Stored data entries

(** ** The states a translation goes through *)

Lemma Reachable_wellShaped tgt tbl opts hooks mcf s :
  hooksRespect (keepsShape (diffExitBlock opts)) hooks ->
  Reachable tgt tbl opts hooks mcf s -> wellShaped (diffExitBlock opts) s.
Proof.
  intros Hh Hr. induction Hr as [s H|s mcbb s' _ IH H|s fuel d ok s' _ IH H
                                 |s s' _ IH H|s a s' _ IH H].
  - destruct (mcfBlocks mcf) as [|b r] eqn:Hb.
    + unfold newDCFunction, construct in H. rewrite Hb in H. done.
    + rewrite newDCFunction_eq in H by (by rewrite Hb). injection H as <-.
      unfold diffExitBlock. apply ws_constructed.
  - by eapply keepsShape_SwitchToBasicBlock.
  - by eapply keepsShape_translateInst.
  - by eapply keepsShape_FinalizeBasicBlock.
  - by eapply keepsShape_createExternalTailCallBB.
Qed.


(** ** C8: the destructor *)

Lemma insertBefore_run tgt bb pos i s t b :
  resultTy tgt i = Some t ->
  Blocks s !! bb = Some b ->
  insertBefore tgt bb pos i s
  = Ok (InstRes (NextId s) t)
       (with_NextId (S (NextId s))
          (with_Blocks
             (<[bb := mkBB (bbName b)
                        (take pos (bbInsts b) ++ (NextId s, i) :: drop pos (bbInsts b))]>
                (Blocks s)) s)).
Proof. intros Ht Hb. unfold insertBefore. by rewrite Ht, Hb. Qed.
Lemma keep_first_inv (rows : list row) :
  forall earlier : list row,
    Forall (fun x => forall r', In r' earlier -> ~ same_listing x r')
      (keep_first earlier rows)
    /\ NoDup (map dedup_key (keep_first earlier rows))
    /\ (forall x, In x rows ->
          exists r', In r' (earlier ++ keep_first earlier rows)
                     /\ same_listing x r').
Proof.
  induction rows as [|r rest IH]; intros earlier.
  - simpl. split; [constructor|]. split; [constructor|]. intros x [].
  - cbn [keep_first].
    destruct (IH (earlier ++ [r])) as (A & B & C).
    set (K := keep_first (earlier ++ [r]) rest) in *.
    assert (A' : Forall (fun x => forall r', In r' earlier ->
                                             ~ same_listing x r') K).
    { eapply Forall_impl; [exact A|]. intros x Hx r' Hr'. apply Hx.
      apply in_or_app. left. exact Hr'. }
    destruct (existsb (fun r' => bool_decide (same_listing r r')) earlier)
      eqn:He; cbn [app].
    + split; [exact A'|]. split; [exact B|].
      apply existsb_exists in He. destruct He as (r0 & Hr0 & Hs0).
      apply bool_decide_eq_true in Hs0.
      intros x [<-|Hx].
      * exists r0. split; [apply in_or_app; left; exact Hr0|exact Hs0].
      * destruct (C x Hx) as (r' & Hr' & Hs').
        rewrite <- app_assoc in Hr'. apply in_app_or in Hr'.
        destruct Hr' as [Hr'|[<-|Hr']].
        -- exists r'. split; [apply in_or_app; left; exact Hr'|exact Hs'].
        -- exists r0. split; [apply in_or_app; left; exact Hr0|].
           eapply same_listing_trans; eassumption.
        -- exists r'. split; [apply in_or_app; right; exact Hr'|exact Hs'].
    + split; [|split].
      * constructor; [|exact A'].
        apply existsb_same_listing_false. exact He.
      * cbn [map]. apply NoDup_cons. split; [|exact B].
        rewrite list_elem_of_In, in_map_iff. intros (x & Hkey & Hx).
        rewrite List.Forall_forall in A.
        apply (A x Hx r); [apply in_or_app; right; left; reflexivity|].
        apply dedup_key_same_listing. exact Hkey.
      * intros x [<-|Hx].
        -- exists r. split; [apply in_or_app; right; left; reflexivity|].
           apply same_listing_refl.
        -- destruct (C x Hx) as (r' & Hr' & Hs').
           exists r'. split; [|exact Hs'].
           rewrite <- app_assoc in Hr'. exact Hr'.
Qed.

| WHAT THIS TASK INVOLVES |
Give an exact transcription of the data shown above.

| RESPONSE TO THE EXERCISE |
(** ** The states a translation goes through *)

Lemma Reachable_wellShaped tgt tbl opts hooks mcf s :
  hooksRespect (keepsShape (diffExitBlock opts)) hooks ->
  Reachable tgt tbl opts hooks mcf s -> wellShaped (diffExitBlock opts) s.
Proof.
  intros Hh Hr. induction Hr as [s H|s mcbb s' _ IH H|s fuel d ok s' _ IH H
                                 |s s' _ IH H|s a s' _ IH H].
  - destruct (mcfBlocks mcf) as [|b r] eqn:Hb.
    + unfold newDCFunction, construct in H. rewrite Hb in H. done.
    + rewrite newDCFunction_eq in H by (by rewrite Hb). injection H as <-.
      unfold diffExitBlock. apply ws_constructed.
  - by eapply keepsShape_SwitchToBasicBlock.
  - by eapply keepsShape_translateInst.
  - by eapply keepsShape_FinalizeBasicBlock.
  - by eapply keepsShape_createExternalTailCallBB.
Qed.


(** ** C8: the destructor *)

Lemma insertBefore_run tgt bb pos i s t b :
  resultTy tgt i = Some t ->
  Blocks s !! bb = Some b ->
  insertBefore tgt bb pos i s
  = Ok (InstRes (NextId s) t)
       (with_NextId (S (NextId s))
          (with_Blocks
             (<[bb := mkBB (bbName b)
                        (take pos (bbInsts b) ++ (NextId s, i) :: drop pos (bbInsts b))]>
                (Blocks s)) s)).
Proof. intros Ht Hb. unfold insertBefore. by rewrite Ht, Hb. Qed.
Lemma keep_first_inv (rows : list row) :
  forall earlier : list row,
    Forall (fun x => forall r', In r' earlier -> ~ same_listing x r')
      (keep_first earlier rows)
    /\ NoDup (map dedup_key (keep_first earlier rows))
    /\ (forall x, In x rows ->
          exists r', In r' (earlier ++ keep_first earlier rows)
                     /\ same_listing x r').
Proof.
  induction rows as [|r rest IH]; intros earlier.
  - simpl. split; [constructor|]. split; [constructor|]. intros x [].
  - cbn [keep_first].
    destruct (IH (earlier ++ [r])) as (A & B & C).
    set (K := keep_first (earlier ++ [r]) rest) in *.
    assert (A' : Forall (fun x => forall r', In r' earlier ->
                                             ~ same_listing x r') K).
    { eapply Forall_impl; [exact A|]. intros x Hx r' Hr'. apply Hx.
      apply in_or_app. left. exact Hr'. }
    destruct (existsb (fun r' => bool_decide (same_listing r r')) earlier)
      eqn:He; cbn [app].
    + split; [exact A'|]. split; [exact B|].
      apply existsb_exists in He. destruct He as (r0 & Hr0 & Hs0).
      apply bool_decide_eq_true in Hs0.
      intros x [<-|Hx].
      * exists r0. split; [apply in_or_app; left; exact Hr0|exact Hs0].
      * destruct (C x Hx) as (r' & Hr' & Hs').
        rewrite <- app_assoc in Hr'. apply in_app_or in Hr'.
        destruct Hr' as [Hr'|[<-|Hr']].
        -- exists r'. split; [apply in_or_app; left; exact Hr'|exact Hs'].
        -- exists r0. split; [apply in_or_app; left; exact Hr0|].
           eapply same_listing_trans; eassumption.
        -- exists r'. split; [apply in_or_app; right; exact Hr'|exact Hs'].
    + split; [|split].
      * constructor; [|exact A'].
        apply existsb_same_listing_false. exact He.
      * cbn [map]. apply NoDup_cons. split; [|exact B].
        rewrite list_elem_of_In, in_map_iff. intros (x & Hkey & Hx).
        rewrite List.Forall_forall in A.
        apply (A x Hx r); [apply in_or_app; right; left; reflexivity|].
        apply dedup_key_same_listing. exact Hkey.
      * intros x [<-|Hx].
        -- exists r. split; [apply in_or_app; right; left; reflexivity|].
           apply same_listing_refl.
        -- destruct (C x Hx) as (r' & Hr' & Hs').
           exists r'. split; [|exact Hs'].
           rewrite <- app_assoc in Hr'. exact Hr'.
Qed.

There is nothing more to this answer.